GIANT TOM 
et 
GIANT BLUBB

Armanel-conteur

Tous ceux qui connaissent un peu l’histoire galloise savent qu’autrefois, la Cornouailles faisait partie du Pays de Galles. Car avant que les Romains, puis les Saxons, n'envahissent la Grande-Bretagne, le peuple Gallois peuplait toute l'île de Grande Bretagne, au sud de l'Écosse.

Ils étaient le peuple britannique, et personne n’utilisait les nom saxon de « Pays de Galles », qui signifie terre étrangère, ou le mot « Gallois », qui désigne les étrangers, avant que ces hommes qui étaient en fait « les étrangers » arrivent en Grande-Bretagne.

De part ce fait des milliers d'« Anglais » en Cornouailles sont en fait gallois, par leur nom ou leur origine. Ils sont également gallois par leurs traits de caractère. Tout comme des dizaines de milliers de Gallois, parmi les premiers colons des colonies américaines, sont décrits comme étant des « Anglais ».

Des colons gallois se sont même intégrés dans des tribus d'Indiens. Le révérend Morgan Jones, capturé en 1669 par une tribu appelée les Doegs a été le premier à parler d'Indiens parlant gallois. Le chef l'avait épargné en entendant que le révérend Jones parlait gallois, langue qu'il comprenait. Le révérend Jones est resté quelques mois dans la tribu avant de retourner aux colonies anglaises où il a raconté son aventure en 1686.


Il y avait autrefois beaucoup de géants dans la Cornouailles. Certains de ces géants étaient bons, mais d’autres étaient mauvais.
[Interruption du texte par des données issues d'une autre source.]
(** * jubjub validators: a shallow embedding of [lib/validators.js]

    The validation library folds a list of field names over a changeset
    (persisted [data], pending [changes], accumulated [errors]).  Each
    validator either returns a changeset or aborts: by throwing a string
    on a pending change of the wrong type, or with the [TypeError] of an
    operator that cannot convert its operand.

    The file has five parts:
    - [JS]: the fragment of the JavaScript runtime the validators rely on
      (dynamically typed values, IEEE doubles, [typeof], the equality and
      relational operators, the conversions between numbers and strings,
      regular expressions with their [lastIndex]);
    - [Utils] and [Changeset]: the two collaborators the source imports
      from [./utils] and [./changeset];
    - [Validators]: the thirteen exported validators, one definition per
      source function;
    - the vocabulary in which the properties are stated;
    - the properties of the validators. *)

From Stdlib Require Import ZArith String Ascii List Bool Lia DecimalString.
From Stdlib Require Import Floats.SpecFloat.
From stdpp Require Import base option gmap strings list.

Local Open Scope string_scope.
Local Open Scope Z_scope.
L’un d’eux, un brave géant, s’appelait Tom, et l’autre, un méchant, s’appelait Blubb. Ce Blubb avait eu vingt femmes et était très cruel. Personne n’a jamais su ce qu’étaient devenues les vingt jeunes filles qu’il avait épousées.

Blubb était beaucoup plus grand que la tour Eiffel à Paris. Il avait une tête et un estomac énorme , et ne pensait qu’à manger. Son crâne était aussi gros qu’un tonneau. Et la majorité des gallois pensait que la « grosse boîte » posée sur ses épaules était aussi creuse qu’une citrouille, et qu’une simple noix de coco aurait pu contenir tout son cerveau. Un jour, au cours d’un de ses combats avec un autre géant, il a reçu un terrible coup de massue de l’autre géant. Et le bruit qu'on avait entendu était exactement comme quand on frappe sur un tonneau vide.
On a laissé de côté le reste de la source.